I am one of those girls who loves to go to the gym on a daily basis. Get my workout in and my sweat on, and I feel so much better about my day.
In my book, the pros definitely outweigh the cons, but there are some times when being a fit girl and loving the gym faces its obstacles.
1. I never have enough clean sports bras...like ever. Sometimes I have to wash one in the sink because laundry day is still a few days off. (Don't judge me).
2. People question whether or not you own real clothes. Yes, I do own jeans, and dresses, and possible a skirt...but I can't work out in any of those things. So let me wear my neon shorts everywhere, okay?
3. Sweat. Sweat. Sweat. I am not lying when I warn you before you hug me! If I am working out or just came from one, I am going to be sweat rag. Don't try to hug me or have long conversations because I know I look disgusting, and I shouldn't have to defend my glands.
4. Yes, all of this food is for me. I'm hungry, okay? I just worked my butt off trying to tone it, and all other parts of me, and my stomach now sounds like a Skrillex concert. So let me eat. Let me eat a lot. And don't comment on it.
5. "I'm sorry, I haven't worked out today." When I work out the day is instantly better. It calms me down, and gives me some perspective on things going on. Working out is therapeutic. But on the other side, when I haven't worked out in a couple days...watch out. Now, I don't morph into this crazy monster, but people close to me know when I am feeling extra stressed, and I haven't gotten the chance to work it off.
6. KEEP YOUR EYES ON YOUR OWN MACHINE. Sometimes when you're on a cardio machine, the person next to you forms a deep vendetta towards you and your workout speed.

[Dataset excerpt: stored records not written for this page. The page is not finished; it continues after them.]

(** The state of the session of project 42 after the events [evs]. *)
Definition state_after (evs : list Event) : State :=
  match run' (mount "42" plans) evs with
  | Some s => s
  | None => mount "42" plans
  end.

Definition completed : Outcome := Resolved (status_reply "completed").

(** A project still marked 'processing' whose result is there. *)
Definition processing_with_result : Value :=
  VObj [("status", VStr "processing");
        ("takeoff_result", VObj [("quantities", VObj [])])].

(** A project still marked 'processing' whose [takeoff_result] is [false]:
    not null, but not truthy either. *)
Definition processing_without_result : Value :=
  VObj [("status", VStr "processing"); ("takeoff_result", VBool false)].

(** The user confirms the cancel dialog once polling runs. *)
Definition cancel_confirmed : list Event := started ++ [ClickCancel true].

(** Five minutes of polling, every tick fired on time and left unanswered,
    then the clean-up timer, then one more millisecond. *)
Definition five_minutes : list Event :=
  List.concat (repeat [Elapse 3000; TimerFires 1] 100) ++ [TimerFires 2; Elapse 1].

(** A hook with an open connection and one decoded message. *)
Definition listening : UseWebSocket.Hook :=
  {| UseWebSocket.connected := true;
     UseWebSocket.lastMessage := packet (VStr "cv") (num 60) (VStr "Detecting");
     UseWebSocket.console := [UseWebSocket.ConsoleLog "WebSocket connected"] |}.

End Examples.

(* ------------------------------------------------------------------ *)
(** ** More of the front-end: the rest of the hook, of the view and of
    the code around them *)

From Stdlib Require Import Permutation Qround.

(** *** The progress state after a run of messages *)

Section AfterMessages.

Variable StringToNumber : string -> Number.
Variable ObjectToNumber : Value -> Number.


End AfterMessages.


(** *** The hook with its socket ([useWebSocket], whole) *)

Module Socket.

Import UseWebSocket.

(** The hook and the socket it owns: whether [ws.current] is set, and
    what has been handed to [ws.current.send]. *)
Record Connection : Type := mkConnection {
  hook : Hook;
  ws : bool;
  sent : list string
}.

(** What reaches the hook: the four events of the socket, and a call of
    [sendMessage] by the component. *)
Inductive Event : Type :=
| Opened
| Frame (data : string)
| Failed (error : string)
| Closed
| Send (message : Value).

Definition with_hook (h : Hook) (c : Connection) : Connection :=
  {| hook := h; ws := ws c; sent := sent c |}.

(** The effect: [if (!url) return; ws.current = new WebSocket(url)]. *)
Definition connect (url : string) : Connection :=
  {| hook := initial; ws := negb (String.eqb url ""); sent := [] |}.

(** Frames, of a list, on which [parse] throws. *)
Definition malformed (parse : string -> Completion Value) (frames : list string)
  : list string :=
  filter (fun f => match parse f with Throw _ => true | Normal _ => false end) frames.

Section Hook.

Variable JSON_parse : string -> Completion Value.

(** [JSON.stringify(message)] as [ws.current.send] gets it. *)
Variable JSON_stringify : Value -> string.

(** [if (ws.current && connected) ws.current.send(JSON.stringify(message))] *)
Definition sendMessage (message : Value) (c : Connection) : Connection :=
  if ws c && connected (hook c)
  then {| hook := hook c; ws := ws c; sent := sent c ++ [JSON_stringify message] |}
  else c.

(** One event; a socket that was never created has no events. *)
Definition handle (e : Event) (c : Connection) : Completion Connection :=
  match e with
  | Send message => Normal (sendMessage message c)
  | _ =>
      if ws c then
        h' <- match e with
              | Opened => onopen (hook c)
              | Frame data => onmessage JSON_parse data (hook c)
              | Failed error => onerror error (hook c)
              | _ => onclose (hook c)
              end ;;
        Normal (with_hook h' c)
      else Normal c
  end.

Fixpoint run (evs : list Event) (c : Connection) : Completion Connection :=
  match evs with
  | [] => Normal c
  | e :: rest => c' <- handle e c ;; run rest c'
  end.

End Hook.

(** The events that are neither an opening, nor a closing, nor an error. *)
Definition is_traffic (e : Event) : bool :=
  match e with Frame _ | Send _ => true | _ => false end.

Definition is_opening (e : Event) : bool :=
  match e with Opened => true | _ => false end.

End Socket.

(** *** What the view renders from its progress state *)

Module Render.

Record Stage : Type := mkStage {
  key : string;
  label : string
}.

(** The table [STAGES] of the processing view (icons left out). *)
Definition STAGES : list Stage :=
  [ {| key := "upload"; label := "Upload" |};
    {| key := "extraction"; label := "Extraction" |};
    {| key := "quantity"; label := "Quantity" |};
    {| key := "cv"; label := "CV" |};
    {| key := "specs"; label := "Spec" |};
    {| key := "verification"; label := "Verify" |};
    {| key := "expert_review"; label := "Expert" |};
    {| key := "complete"; label := "Complete" |} ].

(** [Array.prototype.findIndex]: the first index that satisfies [f], or -1. *)
Fixpoint findIndex_from {A : Type} (f : A -> bool) (l : list A) (i : Z) : Z :=
  match l with
  | [] => (-1)%Z
  | x :: rest => if f x then i else findIndex_from f rest (i + 1)%Z
  end.

Definition findIndex {A : Type} (f : A -> bool) (l : list A) : Z :=
  findIndex_from f l 0.

(** [STAGES.findIndex(s => s.key === progress.stage) || 0]: of the indices
    only 0 is falsy. *)
Definition currentStageIndex (p : Progress) : Z :=
  let i := findIndex (fun s => strict_eq_str (stage p) (key s)) STAGES in
  if (i =? 0)%Z then 0%Z else i.

(** [index <= currentStageIndex], for the stage at position [index]. *)
Definition isActive (index : nat) (p : Progress) : bool :=
  (Z.of_nat index <=? currentStageIndex p)%Z.

(** [stage.key === progress.stage] *)
Definition isCurrent (s : Stage) (p : Progress) : bool :=
  strict_eq_str (stage p) (key s).

(** [STAGES[i]], undefined outside the table. *)
Definition stage_at (i : Z) : option Stage :=
  if (i <? 0)%Z then None else nth_error STAGES (Z.to_nat i).

(** [STAGES[currentStageIndex]?.label || 'Processing'] *)
Definition stage_label (p : Progress) : string :=
  match stage_at (currentStageIndex p) with
  | Some s => if String.eqb (label s) "" then "Processing" else label s
  | None => "Processing"
  end.

(** [Math.round]: the nearest integer, a tie going up. *)
Definition Math_round (a : Number) : Number :=
  match a with
  | Fin q => Fin (inject_Z (Qfloor (q + (1 # 2))))
  | other => other
  end.

(** [progress.progress > 10 && ... {Math.round(progress.progress)}%]: the
    number written in the bar, when one is written. *)
Definition percent_label (p : Progress) : option Number :=
  if num_ltb (Fin 10) (progress p) then Some (Math_round (progress p)) else None.

End Render.

(** *** Addresses: the API client and the socket *)

Module Urls.

Fixpoint skip (n : nat) (s : string) : string :=
  match n, s with
  | O, _ => s
  | S m, String _ rest => skip m rest
  | S _, EmptyString => EmptyString
  end.

(** [s.replace(pat, rep)] for a string pattern and a replacement without
    [$]: the first occurrence of [pat] is replaced. *)
Fixpoint replace (pat rep s : string) : string :=
  if String.prefix pat s then (rep ++ skip (String.length pat) s)%string
  else match s with
       | EmptyString => EmptyString
       | String c rest => String c (replace pat rep rest)
       end.

Fixpoint occurs (pat s : string) : bool :=
  String.prefix pat s
  || match s with
     | EmptyString => false
     | String _ rest => occurs pat rest
     end.

(** [import.meta.env.VITE_API_URL] is a string or is not defined.
    [API_BASE_URL = import.meta.env.VITE_API_URL || 'http://localhost:8000'] *)
Definition API_BASE_URL (env : option string) : string :=
  match env with
  | Some u => if String.eqb u "" then "http://localhost:8000" else u
  | None => "http://localhost:8000"
  end.

(** [wsUrl] of the processing view. *)
Definition wsUrl (env : option string) : string :=
  match env with
  | Some u =>
      if String.eqb u "" then "ws://localhost:8000"
      else replace "https://" "wss://" (replace "http://" "ws://" u)
  | None => "ws://localhost:8000"
  end.

(** [`${wsUrl}/ws/${clientId}`] with [clientId = `client_${id}`]. *)
Definition socket_url (env : option string) (id : string) : string :=
  (wsUrl env ++ "/ws/" ++ ("client_" ++ id))%string.

End Urls.

(** *** The upload page: choosing trades ([NewProject]) *)

Module NewProject.

(** [prev.includes(tradeId)] *)
Definition includes (tradeId : string) (prev : list string) : bool :=
  existsb (String.eqb tradeId) prev.

(** The updater of [toggleTrade]. *)
Definition toggleTrade (tradeId : string) (prev : list string) : list string :=
  if includes tradeId prev
  then filter (fun t => negb (String.eqb t tradeId)) prev
  else prev ++ [tradeId].

(** The selection after the clicks [clicks], from the empty selection. *)
Definition selection (clicks : list string) : list string :=
  fold_left (fun prev tradeId => toggleTrade tradeId prev) clicks [].

End NewProject.


(** *** Observations of a session of the processing view *)

Module Trace.

Import View.

(** [steady s s']: [s'] is [s] after code that calls [navigate] on no path:
    the identifier of the page and the navigations done are the same, a
    navigation that is scheduled in [s'] was scheduled in [s] or targets
    the results page, and no scheduled navigation is revoked. *)
Definition steady (s s' : State) : Prop :=
  id s' = id s
  /\ navigations s' = navigations s
  /\ (forall t, In t (timers s') -> is_navigation t = true ->
                In t (timers s) \/ callback t = NavigateTo (results_path s))
  /\ (forall t, In t (timers s) -> is_navigation t = true -> In t (timers s')).

(** Every navigation, scheduled or done, targets the results page. *)
Definition targets_results (s : State) : Prop :=
  (forall t p, In t (timers s) -> callback t = NavigateTo p -> p = results_path s)
  /\ (forall p, In p (navigations s) -> p = results_path s).

Definition is_cancel (r : Request) : bool :=
  match r with ReqCancelTakeoff _ => true | _ => false end.

(** Number of pending cancellation requests. *)
Definition cancels (l : list Request) : nat := List.length (filter is_cancel l).

(** [untouched s s']: [s'] is [s] after code that leaves the cancellation
    alone. *)
Definition untouched (s s' : State) : Prop :=
  isCancelling s' = isCancelling s
  /\ cancels (pending s') = cancels (pending s).

(** While a cancellation request is pending the view is cancelling. *)
Definition cancel_ok (s : State) : Prop :=
  (cancels (pending s) <= 1)%nat
  /\ (cancels (pending s) = 1%nat -> isCancelling s = true).

(** A view without a project, with nothing in flight and no timer. *)
Definition idle (s : State) : Prop :=
  truthy (project s) = false
  /\ pending s = []
  /\ timers s = []
  /\ isProcessing s = false.

End Trace.

(** *** More instances for the examples *)

Module Scenarios.

Import View.

(** [JSON.stringify] on the values the examples send. *)
Definition literal_JSON_stringify (v : Value) : string :=
  match v with
  | VNull => "null"
  | VBool true => "true"
  | VBool false => "false"
  | _ => "{}"
  end.

(** The socket of the view of project 42, with the default address. *)
Definition socket : Socket.Connection :=
  Socket.connect (Urls.socket_url None "42").

(** The view of project 7 opened by its address alone: nothing in the
    router state, the project has to be loaded. *)
Definition loading : State := mount "7" VNull.

(** The state of that session after the events [evs]. *)
Definition loading_after (evs : list Event) : State :=
  match Examples.run' loading evs with
  | Some s => s
  | None => loading
  end.

(** The display in the middle of the computer-vision stage. *)
Definition at_cv : Progress :=
  {| stage := VStr "cv"; progress := Fin (101 # 2); message := VStr "Detecting" |}.

(** The poll tick is answered 'completed', and two seconds later the
    navigation is done. *)
Definition completed_and_gone : list Event :=
  Examples.first_tick ++ [Respond 0 Examples.completed; Elapse 2000; TimerFires 3].

End Scenarios.
(* ------------------------------------------------------------------ *)
(** * Properties *)

(** ** Numbers *)

Section EffectFacts.

Variable StringToNumber : string -> Number.
Variable ObjectToNumber : Value -> Number.

Lemma clamp_shape (x : Number) :
  Math_max (Fin 0) (Math_min (Fin 100) x) = NaN /\ x = NaN
  \/ exists q, Math_max (Fin 0) (Math_min (Fin 100) x) = Fin q /\ (0 <= q <= 100)%Q.
Proof.
  destruct x as [| |q|]; cbn.
  - left; split; reflexivity.
  - right; exists 0%Q; split; [reflexivity|lra].
  - right. unfold Math_min, Math_max; cbn.
    destruct (Qle_bool 100 q) eqn:H100; cbn.
    + exists 100%Q; split; [reflexivity|lra].
    + destruct (Qle_bool q 0) eqn:H0; cbn.
      * exists 0%Q; split; [reflexivity|lra].
      * exists q; split; [reflexivity|].
        split.
        -- destruct (Qlt_le_dec q 0) as [Hlt|Hle]; [|exact Hle].
           apply Qlt_le_weak in Hlt. apply Qle_bool_iff in Hlt. congruence.
        -- destruct (Qlt_le_dec 100 q) as [Hlt|Hle]; [|exact Hle].
           apply Qlt_le_weak in Hlt. apply Qle_bool_iff in Hlt. congruence.
  - right; exists 100%Q; split; [reflexivity|lra].
Qed.

Lemma newProgressValue_shape (m : Value) :
  newProgressValue StringToNumber ObjectToNumber m = NaN
  \/ exists q, newProgressValue StringToNumber ObjectToNumber m = Fin q
               /\ (0 <= q <= 100)%Q.
Proof.
  unfold newProgressValue.
  destruct (clamp_shape (ToNumber StringToNumber ObjectToNumber
                           (js_or (member m "progress") (num 0)))) as [[H _]|H].
  - left; exact H.
  - right; exact H.
Qed.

I will be minding my own business, when suddenly I see a pair of eyes drift off their own machine and unto the settings of mine, and I feel like I am taking the gym SATs. Eyes on your own treadmills, people! I am not racing you, or care what speed you're going, what resistance you have set, or how many calories you've burned on your machine. Just let me watch House of Cards on my elliptical in peace, please.
7. Yes, I lift... No, it's not 500 pounds. It is always frustrating when other people try to compare how much weight you're lifting with theirs. No dude, I can't lift as much as you. Especially because you are a 6'5", 220-pound gym rat and I can see the protein powder in your veins. Stop making fun of my "small weights," because my arms are lifting them — not yours. Also, last time I checked, squatting 185 isn't half bad...Just saying.
8. Don't sweat on me. Trust me, there is enough space on this floor for both of us to do squats and/or lunges without your kettle ball touching me. Everyone needs to realize the value of a gym bubble.
9. I know when you're looking at my butt. Trust me, all us gym girls...we know.
10. The Pants Dance. When I do decide to venture in to the deep depths of my closet where actual clothes hide and put on pants, it's always a wiggle, jump, shake, twist adventure.
11. Buying shoes that aren't sneakers is a struggle. I like sneakers. They are colorful and functional, and I can't workout in flats or sandals.
12. Drink like a champion = Pee like you're pregnant. I am sorry, Professor, but I am not trying to skip class. If you don't let me go, we are going to have way bigger problems than you looking at me as a disturbance. I drink four liters of water a day; that equates to frequent bathroom visits.
13. Burpees. They just suck.
14. The Lectures. I work out for me and me alone, not for some boy to look my way or to look like a Victoria's Secret Model (like that would even be possible). People will always have an opinion on working out too much or eating too healthy, but I have to remember that everyone has an opinion on everything, and I should just listen to more Beyonce.
15. Wanting to work out after you've already showered. Why did I not plan my life better?
16. Fitness 24/7. Yes, my background is of a hot, toned, fit girl. IT IS MOTIVATIONAL! Yes, I use my spare time reading up on the latest fitness tips and workouts that I want to try, and I follow hot fit people on social media. Those things keep me going. Seeing other people work towards their goals help with mine, so let me be.
17. The love/hate relationship with the day after "leg day." I am so proud of how sore I am, because I know that I worked really hard. But at the same time, all of the stairs on the planet can go jump off a cliff.
18. Wipe down your machine, you sweaty heathen. When you use a machine and don't wipe it down, you're aiding to the potential plague that we are all going to inevitably get from this gym. They provide the wipes for a reason, so use them.